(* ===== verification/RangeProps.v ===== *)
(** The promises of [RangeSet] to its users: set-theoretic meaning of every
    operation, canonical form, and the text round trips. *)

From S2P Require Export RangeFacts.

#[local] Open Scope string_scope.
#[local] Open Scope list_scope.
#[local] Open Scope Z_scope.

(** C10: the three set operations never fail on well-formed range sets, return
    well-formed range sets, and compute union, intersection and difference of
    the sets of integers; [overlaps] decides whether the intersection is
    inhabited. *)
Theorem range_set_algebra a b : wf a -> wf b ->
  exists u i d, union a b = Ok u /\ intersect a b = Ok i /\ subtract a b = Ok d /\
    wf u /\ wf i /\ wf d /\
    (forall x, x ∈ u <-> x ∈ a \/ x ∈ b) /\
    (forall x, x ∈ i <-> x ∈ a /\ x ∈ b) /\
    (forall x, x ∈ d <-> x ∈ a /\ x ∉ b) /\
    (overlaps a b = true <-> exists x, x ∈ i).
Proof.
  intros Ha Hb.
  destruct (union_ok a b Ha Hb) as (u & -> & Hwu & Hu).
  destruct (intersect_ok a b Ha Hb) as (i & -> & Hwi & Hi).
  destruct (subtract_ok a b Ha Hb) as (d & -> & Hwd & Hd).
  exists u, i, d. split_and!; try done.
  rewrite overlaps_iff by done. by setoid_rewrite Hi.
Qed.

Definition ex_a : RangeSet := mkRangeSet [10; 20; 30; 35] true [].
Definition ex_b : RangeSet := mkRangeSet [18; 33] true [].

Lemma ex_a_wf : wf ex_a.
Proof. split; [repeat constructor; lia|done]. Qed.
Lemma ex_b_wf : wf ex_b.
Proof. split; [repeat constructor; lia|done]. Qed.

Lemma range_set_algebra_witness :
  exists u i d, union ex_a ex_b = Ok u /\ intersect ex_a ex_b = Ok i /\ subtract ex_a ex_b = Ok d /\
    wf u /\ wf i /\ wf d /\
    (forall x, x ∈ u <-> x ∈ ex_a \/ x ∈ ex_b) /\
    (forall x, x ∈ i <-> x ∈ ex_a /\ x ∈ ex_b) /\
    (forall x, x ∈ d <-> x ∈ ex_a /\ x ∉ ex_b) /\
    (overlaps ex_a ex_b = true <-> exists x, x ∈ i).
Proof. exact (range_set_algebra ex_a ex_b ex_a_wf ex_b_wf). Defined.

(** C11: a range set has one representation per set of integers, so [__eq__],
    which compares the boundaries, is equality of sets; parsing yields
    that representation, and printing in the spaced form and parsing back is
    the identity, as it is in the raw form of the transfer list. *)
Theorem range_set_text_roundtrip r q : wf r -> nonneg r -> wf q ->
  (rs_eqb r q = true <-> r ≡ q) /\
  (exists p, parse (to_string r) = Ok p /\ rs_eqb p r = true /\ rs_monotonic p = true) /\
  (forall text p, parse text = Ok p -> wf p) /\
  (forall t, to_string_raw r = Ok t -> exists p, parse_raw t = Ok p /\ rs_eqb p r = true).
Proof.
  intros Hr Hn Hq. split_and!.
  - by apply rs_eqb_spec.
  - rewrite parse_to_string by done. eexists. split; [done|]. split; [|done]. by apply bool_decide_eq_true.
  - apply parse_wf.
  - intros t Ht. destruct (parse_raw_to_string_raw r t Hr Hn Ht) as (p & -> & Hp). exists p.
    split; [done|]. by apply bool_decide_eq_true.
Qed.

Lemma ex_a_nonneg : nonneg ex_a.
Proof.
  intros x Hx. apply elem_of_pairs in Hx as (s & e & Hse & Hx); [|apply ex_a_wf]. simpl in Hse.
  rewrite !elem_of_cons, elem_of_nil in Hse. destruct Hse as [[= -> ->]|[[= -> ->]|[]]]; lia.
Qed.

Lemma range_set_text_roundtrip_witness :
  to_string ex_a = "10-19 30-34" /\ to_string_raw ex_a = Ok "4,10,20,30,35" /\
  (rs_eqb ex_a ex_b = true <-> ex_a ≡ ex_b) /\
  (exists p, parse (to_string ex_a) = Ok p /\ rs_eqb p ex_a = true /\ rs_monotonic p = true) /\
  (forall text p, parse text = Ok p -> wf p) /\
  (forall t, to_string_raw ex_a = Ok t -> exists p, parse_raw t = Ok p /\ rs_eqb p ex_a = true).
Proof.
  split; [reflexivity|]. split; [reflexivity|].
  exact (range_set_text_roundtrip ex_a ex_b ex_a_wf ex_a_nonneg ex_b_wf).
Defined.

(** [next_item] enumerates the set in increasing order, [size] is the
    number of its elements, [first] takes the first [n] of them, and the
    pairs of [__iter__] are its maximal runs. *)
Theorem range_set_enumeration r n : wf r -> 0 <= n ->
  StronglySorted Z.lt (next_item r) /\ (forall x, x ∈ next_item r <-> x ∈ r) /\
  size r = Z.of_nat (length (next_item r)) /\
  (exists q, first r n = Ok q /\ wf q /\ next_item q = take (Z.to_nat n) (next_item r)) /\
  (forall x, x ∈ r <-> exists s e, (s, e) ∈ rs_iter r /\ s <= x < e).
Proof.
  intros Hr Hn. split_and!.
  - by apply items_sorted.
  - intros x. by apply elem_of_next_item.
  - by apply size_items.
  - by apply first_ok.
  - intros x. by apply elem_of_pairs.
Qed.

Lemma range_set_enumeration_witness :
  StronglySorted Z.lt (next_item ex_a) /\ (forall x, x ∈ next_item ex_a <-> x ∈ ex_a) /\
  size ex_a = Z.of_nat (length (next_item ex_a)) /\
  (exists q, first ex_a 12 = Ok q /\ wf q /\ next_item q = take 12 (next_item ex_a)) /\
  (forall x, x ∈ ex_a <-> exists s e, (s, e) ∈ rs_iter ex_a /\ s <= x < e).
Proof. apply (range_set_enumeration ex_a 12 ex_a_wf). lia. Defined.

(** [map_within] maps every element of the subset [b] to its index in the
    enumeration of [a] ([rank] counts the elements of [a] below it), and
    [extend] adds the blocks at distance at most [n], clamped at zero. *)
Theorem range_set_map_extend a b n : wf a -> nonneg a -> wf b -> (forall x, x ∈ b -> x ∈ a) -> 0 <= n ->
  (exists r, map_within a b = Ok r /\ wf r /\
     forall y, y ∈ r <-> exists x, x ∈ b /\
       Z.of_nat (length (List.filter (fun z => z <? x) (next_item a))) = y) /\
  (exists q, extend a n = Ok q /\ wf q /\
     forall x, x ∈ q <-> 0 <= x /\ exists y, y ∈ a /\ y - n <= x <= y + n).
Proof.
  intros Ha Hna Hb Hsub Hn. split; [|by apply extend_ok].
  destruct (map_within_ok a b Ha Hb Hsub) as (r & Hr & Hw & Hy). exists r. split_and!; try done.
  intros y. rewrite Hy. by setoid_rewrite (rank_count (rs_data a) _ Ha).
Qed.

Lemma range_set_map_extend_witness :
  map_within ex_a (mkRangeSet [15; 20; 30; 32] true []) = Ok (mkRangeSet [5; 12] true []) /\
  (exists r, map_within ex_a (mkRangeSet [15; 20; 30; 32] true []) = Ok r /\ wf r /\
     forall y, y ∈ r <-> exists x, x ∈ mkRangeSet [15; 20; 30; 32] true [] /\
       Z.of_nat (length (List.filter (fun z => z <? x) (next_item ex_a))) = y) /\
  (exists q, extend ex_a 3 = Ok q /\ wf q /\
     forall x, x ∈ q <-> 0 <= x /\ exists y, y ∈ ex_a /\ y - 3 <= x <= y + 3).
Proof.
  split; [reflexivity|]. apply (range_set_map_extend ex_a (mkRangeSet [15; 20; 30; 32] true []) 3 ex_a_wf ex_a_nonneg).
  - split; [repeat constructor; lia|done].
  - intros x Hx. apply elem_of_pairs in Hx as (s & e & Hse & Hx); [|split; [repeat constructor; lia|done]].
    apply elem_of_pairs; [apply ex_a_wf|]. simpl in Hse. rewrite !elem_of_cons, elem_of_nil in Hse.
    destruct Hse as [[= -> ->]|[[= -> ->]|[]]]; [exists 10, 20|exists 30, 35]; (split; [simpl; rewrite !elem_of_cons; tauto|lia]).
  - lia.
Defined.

---

#### Exercise aim
Proceeding from the line containing "#[local] Open Scope Z_scope." through the line containing "inhabited. *)", transcribe the lines above exactly, both end lines included.

#### Answer to this exercise
#[local] Open Scope Z_scope.

(** C10: the three set operations never fail on well-formed range sets, return
    well-formed range sets, and compute union, intersection and difference of
    the sets of integers; [overlaps] decides whether the intersection is
    inhabited. *)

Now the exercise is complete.